Dia memiliki layanan konsultasi pasar saham pada pertengahan tahun 1930-an dengan banyak pengikut.

Layanan ini adalah salah satu yang pertama menerapkan metode ilmiah dan statistik untuk menganalisis perilaku pasar saham.

Menurut Gartley, dia akhirnya bisa memecahkan dua masalah terbesar para pedagang: apa dan kapan harus membeli.

Tak lama kemudian, pedagang menyadari bahwa pola ini juga dapat diterapkan ke pasar lain.

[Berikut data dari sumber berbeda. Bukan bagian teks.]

Lemma sort_desc_sorted {A} (key : A → R) l : StronglySorted (desc key) (sort_desc key l).
Proof.
  induction l as [|x l IH]; simpl; [constructor |].
  by apply insert_desc_sorted.
Qed.

Lemma py_prefix_nonneg {A} (l : list A) k :
  0 ≤ k → py_prefix l k = take (Z.to_nat k) l.
Proof. intros H. unfold py_prefix. destruct (Z.leb_spec 0 k); [done | lia]. Qed.

Lemma py_prefix_neg {A} (l : list A) k :
  k < 0 → py_prefix l k = take (length l - Z.to_nat (- k)) l.
Proof. intros H. unfold py_prefix. destruct (Z.leb_spec 0 k); [lia | done]. Qed.

(** ** Lengths and the average length *)

Lemma len_ge_1 d : 1 ≤ len d.
Proof. unfold len. rewrite _tokenize_length. lia. Qed.

Lemma sum_len_ge docs : Z.of_nat (length docs) ≤ foldr Z.add 0 (map len docs).
Proof.
  induction docs as [|d docs IH]; simpl; [lia |].
  pose proof (len_ge_1 d). lia.
Qed.

Lemma mean_len_ge_1 docs : docs ≠ [] → (1 <= mean_len docs)%R.
Proof.
  intros Hne. unfold mean_len.
  assert (0 < length docs)%nat as Hn by (destruct docs; [done | simpl; lia]).
  assert (0 < IZR (Z.of_nat (length docs)))%R as H0 by (apply IZR_lt; lia).
  assert (IZR (Z.of_nat (length docs)) <= IZR (foldr Z.add 0%Z (map len docs)))%R as H1
    by (apply IZR_le, sum_len_ge).
  pose proof (Rinv_0_lt_compat _ H0) as H2.
  pose proof (Rinv_r (IZR (Z.of_nat (length docs))) ltac:(lra)) as H3.
  unfold Rdiv. nra.
Qed.

Lemma avgdl_fit k1 b docs :
  docs ≠ [] → avgdl (fit k1 b docs) = mean_len docs.
Proof.
  intros Hne. rewrite fit_unfold. simpl.
  destruct (Z.ltb_spec 0 (Z.of_nat (length docs))) as [|H]; [done |].
  destruct docs; [done | simpl in H; lia].
Qed.

Lemma fit_k1 x y docs : k1 (fit x y docs) = x.
Proof. by rewrite fit_unfold. Qed.

Lemma fit_b x y docs : b (fit x y docs) = y.
Proof. by rewrite fit_unfold. Qed.

Lemma fit_doc_count x y docs : doc_count (fit x y docs) = Z.of_nat (length docs).
Proof. by rewrite fit_unfold. Qed.

Lemma fit_doc_lengths x y docs : doc_lengths (fit x y docs) = map len docs.
Proof. by rewrite fit_unfold. Qed.

Lemma fit_documents x y docs : documents (fit x y docs) = docs.
Proof. by rewrite fit_unfold. Qed.

Lemma fit_doc_term_counts x y docs :
  doc_term_counts (fit x y docs) = map counter_of docs.
Proof. by rewrite fit_unfold. Qed.

(** ** The score of one document *)

Lemma bind_Ok {A B} (a : A) (k : A → result B) : (Ok a ≫= k) = k a.
Proof. reflexivity. Qed.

Sejak itu, berbagai buku, perangkat lunak perdagangan, dan pola lainnya (dibahas di bawah) telah dibuat berdasarkan Gartley.

Gartley alias Pola "222"

Pola Gartley "222" diberi nama untuk nomor halaman yang ditemukan di buku HM Gartley, Profits in the Stock Market .

Gartley adalah pola yang menyertakan pola ABCD dasar yang telah kita bicarakan, tetapi didahului oleh tinggi atau rendah yang signifikan.

Sekarang, pola ini biasanya terbentuk saat koreksi tren keseluruhan terjadi dan terlihat seperti 'M' (atau 'W' untuk pola bearish).

Pola-pola ini digunakan untuk membantu pedagang menemukan titik masuk yang baik untuk mengikuti tren keseluruhan.

Bentuk Gartley ketika aksi harga telah mengalami tren naik (atau tren turun) baru-baru ini tetapi sudah mulai menunjukkan tanda-tanda koreksi.

Apa yang membuat Gartley pengaturan yang bagus saat terbentuk adalah titik pembalikannya adalah Fibonacci Retracement dan level ekstensi Fibonacci . Ini memberikan indikasi yang lebih kuat bahwa pasangan mungkin benar-benar berbalik.

Pola ini bisa sulit dikenali dan begitu Anda melakukannya, bisa membingungkan saat Anda memunculkan semua alat Fibonacci tersebut. Kunci untuk menghindari semua kebingungan adalah mengambil langkah satu demi satu.

Bagaimanapun, pola tersebut berisi pola ABCD bullish atau bearish , tetapi didahului oleh titik (X) yang melampaui titik D.

Pola Gartley yang "sempurna" memiliki karakteristik sebagai berikut:

  1. Gerakan AB harus menjadi .618 retracement dari XA bergerak.
  2. Gerakan BC harus berupa .382 atau .886 retracement dari pergerakan AB.
  3. Jika retracement  BC 0,382 dari gerakan AB, maka CD harus 1,272 dari BC. Akibatnya, jika gerakan BC 0,886 dari gerakan AB, maka CD harus diperpanjang 1,618 dari BC.